[Start of section]

(* ===== verification/MessageReceiver.v ===== *)
(** * Receiving messages

    MessageReceiver (src/cpp/rtps/messages/MessageReceiver.cpp) takes an RTPS
    message apart and hands its submessages to the readers and writers of the
    participant, with the inline QoS parsed by ParameterList
    (src/cpp/fastdds/core/policy/ParameterList.cpp and .hpp) and
    ParameterSerializer.hpp.  The participant and its endpoints are the class
    [Endpoints], with one operation per call the receiver makes.  The build is one
    without security and without the statistics module. *)

From S2P Require Import Prelude.
From S2P Require Import SeqNum.
From S2P Require Import Bitmap.
From S2P Require Import Guid.
From S2P Require Import CacheChange.
From S2P Require Import CDRMessage.
From S2P Require Import Messages.

(** The participant and its endpoints; readers and writers are named by
    numbers.  [process_acknack] and [process_nack_frag] say whether the writer is
    the one meant, and then with which result. *)
Class Endpoints (E : Type) := {
  own_prefix : E → GuidPrefix.GuidPrefix_t;
  is_participant_ignored : E → GuidPrefix.GuidPrefix_t → bool;
  assert_remote_participant_liveliness : E → GuidPrefix.GuidPrefix_t → E;
  accepts_unknown : E → nat → bool;
  processDataMsg : E → nat → CacheChange.CacheChange_t → E;
  processDataFragMsg : E → nat → CacheChange.CacheChange_t → Z → Z → Z → E;
  processHeartbeatMsg : E → nat → Guid.GUID_t → Z → SN.SequenceNumber_t → SN.SequenceNumber_t → bool → bool → list Z → E;
  processGapMsg : E → nat → Guid.GUID_t → SN.SequenceNumber_t → SequenceNumberSet_t → list Z → E;
  process_acknack : E → nat → Guid.GUID_t → Guid.GUID_t → Z → SequenceNumberSet_t → bool → list Z → option bool * E;
  process_nack_frag : E → nat → Guid.GUID_t → Guid.GUID_t → Z → SN.SequenceNumber_t → FragmentNumberSet_t → list Z →
    option bool * E
}.

(** ** Parameter lists *)

Module ParameterList.
Import CDR CacheChange RTPS.

Section target.
Context `{Target}.
Lemma set_endianness_reads e s : reads e (set_endianness (header_of e s)) tt [].
Proof.
  intros m rest _ He. unfold set_endianness. rewrite order_bit. simpl. rewrite Z.add_0_r.
  unfold set_endian, modify. by destruct m, e; simpl in *; subst.
Qed.

Lemma next_octet_spec m x rest : ready m ([x] ++ rest) → next_octet m = Done (x, with_pos m (pos m + 1)).
Proof.
  intros Hm. unfold next_octet, octet_at, skip, modify, lift, get, mbind, M_bind. simpl.
  pose proof (ready_load m [x] rest Hm) as Hl. change (size [x]) with 1 in Hl. rewrite Hl. simpl. unfold mret, M_ret.
  do 3 f_equal. exact (ready_next m [x] rest Hm).
Qed.

(** The header in front of a submessage is read as it was written. *)
Lemma readSubmessageHeader_spec e s m rest :
  wf e s → ready m (octets e s ++ rest) →
  ∃ m', readSubmessageHeader m = Done ((true, header_of e s), m') ∧ m' = with_endian (with_pos m (pos m + 4)) e ∧
    ready m' (content e s ++ rest).
Proof.
  intros Hwf Hm. destruct (content_size e s Hwf) as [_ Hsz]. pose proof (ready_size _ _ Hm) as Hlen.
  pose proof (sub_id_u8 s) as Hid. rewrite length_app, Nat2Z.inj_add, size_octets in Hlen.
  pose proof Hm as [_ Hp [_ H32]]. unfold octets in Hm. rewrite header_split, <-!app_assoc in Hm.
  unfold readSubmessageHeader. unfold mbind at 1, M_bind at 1, get at 1. simpl.
  rewrite u32_small by (range_unfold; lia). rewrite (proj2 (Z.ltb_ge _ _)) by lia.
  assert (ready (with_pos m (pos m + 1)) ([sub_flags e s] ++ enc e 2 (size (content e s)) ++ content e s ++ rest)) as Hm1
    by (exact (ready_advance m _ _ Hm)).
  assert (ready (with_endian (with_pos m (pos m + 1 + 1)) e) (enc e 2 (size (content e s)) ++ content e s ++ rest)) as Hm2
    by (destruct (ready_advance _ _ _ Hm1); by constructor).
  pose proof (ready_advance _ _ _ Hm2) as Hm3. rewrite length_enc in Hm3. simpl in Hm3.
  assert (is_u16 (size (content e s))) as Hu by (range_unfold; lia).
  exists (with_endian (with_pos m (pos m + 4)) e). split; [|split; [done|]].
  - unfold mbind at 1, M_bind at 1. rewrite (next_octet_spec _ _ _ Hm). simpl.
    unfold mbind at 1, M_bind at 1. rewrite (next_octet_spec _ _ _ Hm1). simpl.
    pose proof (order_bit e s) as Hbit. unfold bit in Hbit. change (Z.shiftl 1 0) with 1 in Hbit. simpl in Hbit. rewrite Hbit.
    assert ((if bool_decide (e = LITTLEEND) then LITTLEEND else BIGEND) = e) as -> by (by destruct e).
    unfold mbind at 1, M_bind at 1, set_endian at 1, modify at 1. simpl.
    unfold mbind at 1, M_bind at 1. rewrite (readUInt16_reads e 0 _ Hu _ _ Hm2 eq_refl). simpl.
    unfold mbind, M_bind, get. simpl. rewrite length_enc. simpl.
    rewrite u32_small by (range_unfold; lia). rewrite (proj2 (Z.ltb_ge _ _)) by lia.
    assert ((size (content e s) =? 0) && negb (sub_id s =? INFO_TS) && negb (sub_id s =? PAD) = false) as ->.
    { destruct (Z.eqb_spec (size (content e s)) 0) as [E0|]; [|done]. destruct s; try done; exfalso.
      all: cbn [content] in E0; rewrite ?length_app, ?length_sn, ?length_enc in E0; try lia.
      - destruct Hwf as [Hl _]. unfold GuidPrefix.size in Hl. lia. }
    unfold header_of. unfold mret, M_ret. do 3 f_equal. unfold with_endian, with_pos. simpl. f_equal. lia.
  - destruct Hm3 as [Hr3 Hp3 Hl3]. simpl in *. replace (pos m + 4) with (pos m + 1 + 1 + 2) by lia. by constructor.
Qed.
(** C1: in the runs of [exchange_safe], with samples that are not split and have rising
    times, readers that join wanting nothing of the history, a first acknowledgement with
    base zero only while nothing counts as acknowledged by a reader that is not volatile, a
    reader with room for what arrives, a listener that removes nothing while it is called
    and an application that takes only what it was told of, a change in the history that the writer counts as acknowledged by all its readers was told
    to the application of the reader, if that is reliable and wants it, with its number, its
    kind, its time and its octets, although data, heartbeats, gaps and acknowledgements are
    lost, repeated and reordered on the way. *)
Theorem acknowledged_was_delivered x0 l (Hstart : starts x0) (Hadm : admissible_all x0 l) :
  ends (run_all l x0) (λ _ x, ∀ p c,
    p ∈ StatefulWriter.readers (wr (writer_end x)) → ReaderProxy.guid p = rg → ReaderProxy.is_reliable_ p = true →
    c ∈ WriterFacts.stored (writer_end x) → wanted rg c →
    StatefulWriter.is_acked_by_all ndebug (sequenceNumber c) (writer_end x) = Done (true, writer_end x) →
    ∃ c', c' ∈ told x ∧ same_sample c c').
Proof.
  eapply ends_impl; [apply run_linked; [by apply starts_linked|done]|]. intros [] x Hx p c Hp Hg Hrel Hc Hw Hacked.
  pose proof Hx as (i & wp & Hready & _).
  destruct (WriterRuns.acked_by_all_spec ndebug wanted (writer_end x) c (proj1 Hready) Hc) as (b & Eb & Hb).
  rewrite Hacked in Eb. injection Eb as <-.
  destruct (linked_told x p c Hx Hp Hg Hrel Hc Hw) as (c' & Hnew & Eg & Hs); [by apply Hb|].
  exists c'. split; [|done]. by apply list_elem_of_filter.
Qed.

Definition reachable x : Prop := ∃ x0 l, starts x0 ∧ admissible_all x0 l ∧ run_all l x0 = Done (tt, x).
Lemma scan_trace_total st trace :
  Forall (tokenizes E rel) trace → ∃ st', for_each (scan_line E rel) st trace = Ret st'.
Proof.
  intros Htok. revert st. induction Htok as [|line trace Hl _ IH]; intros st.
  - by exists st.
  - destruct (scan_line_total st line Hl) as [st1 Hst1].
    cbn [for_each]. rewrite Hst1. apply IH.
Qed.

Lemma scan_trace st trace :
  Forall (tokenizes E rel) trace →
  ∃ st', for_each (scan_line E rel) st trace = Ret st'
    ∧ output st' = output st
        ++ ((λ parts, (fixup_build_command parts rel).1) <$> omap (candidate E rel) trace)
    ∧ assembler st' =
        foldl pick_assembler (assembler st)
          ((λ parts, (fixup_build_command parts rel).2) <$> omap (candidate E rel) trace).
Proof.
  intros Htok. destruct (scan_trace_total st trace Htok) as [st' Hst'].
  exists st'. split; [done|]. by apply scan_trace_ret.
Qed.

(** The result of [select_build_command] comes from the only candidate. *)
Lemma select_build_command_ret make_flags trace cmdline asm :
  select_build_command E rel make_flags trace = Ret (cmdline, asm) →
  ∃ parts, omap (candidate E rel) trace = [parts]
    ∧ cmdline = (fixup_build_command parts rel).1
    ∧ asm = pick_assembler DEFAULT_AS_CMDLINE (fixup_build_command parts rel).2.
Proof.
  unfold select_build_command.
  destruct (for_each _ _ _) as [st| | |] eqn:Hst; try done. cbn [bind].
  apply scan_trace_ret in Hst as [Hout Hasm]. simpl in Hout, Hasm.
  rewrite Hout, Hasm.
  destruct (omap (candidate E rel) trace) as [|parts [|parts' cands]]; simpl; try done.
  intros [= <- <-]. by exists parts.
Qed.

[End of section]

Your task:
Once the line containing "From S2P Require Import Messages." has been set down, nothing more is wanted; set down each line of the listing above up to it exactly, starting with the first.

Answer below:
(* ===== verification/MessageReceiver.v ===== *)
(** * Receiving messages

    MessageReceiver (src/cpp/rtps/messages/MessageReceiver.cpp) takes an RTPS
    message apart and hands its submessages to the readers and writers of the
    participant, with the inline QoS parsed by ParameterList
    (src/cpp/fastdds/core/policy/ParameterList.cpp and .hpp) and
    ParameterSerializer.hpp.  The participant and its endpoints are the class
    [Endpoints], with one operation per call the receiver makes.  The build is one
    without security and without the statistics module. *)

From S2P Require Import Prelude.
From S2P Require Import SeqNum.
From S2P Require Import Bitmap.
From S2P Require Import Guid.
From S2P Require Import CacheChange.
From S2P Require Import CDRMessage.
From S2P Require Import Messages.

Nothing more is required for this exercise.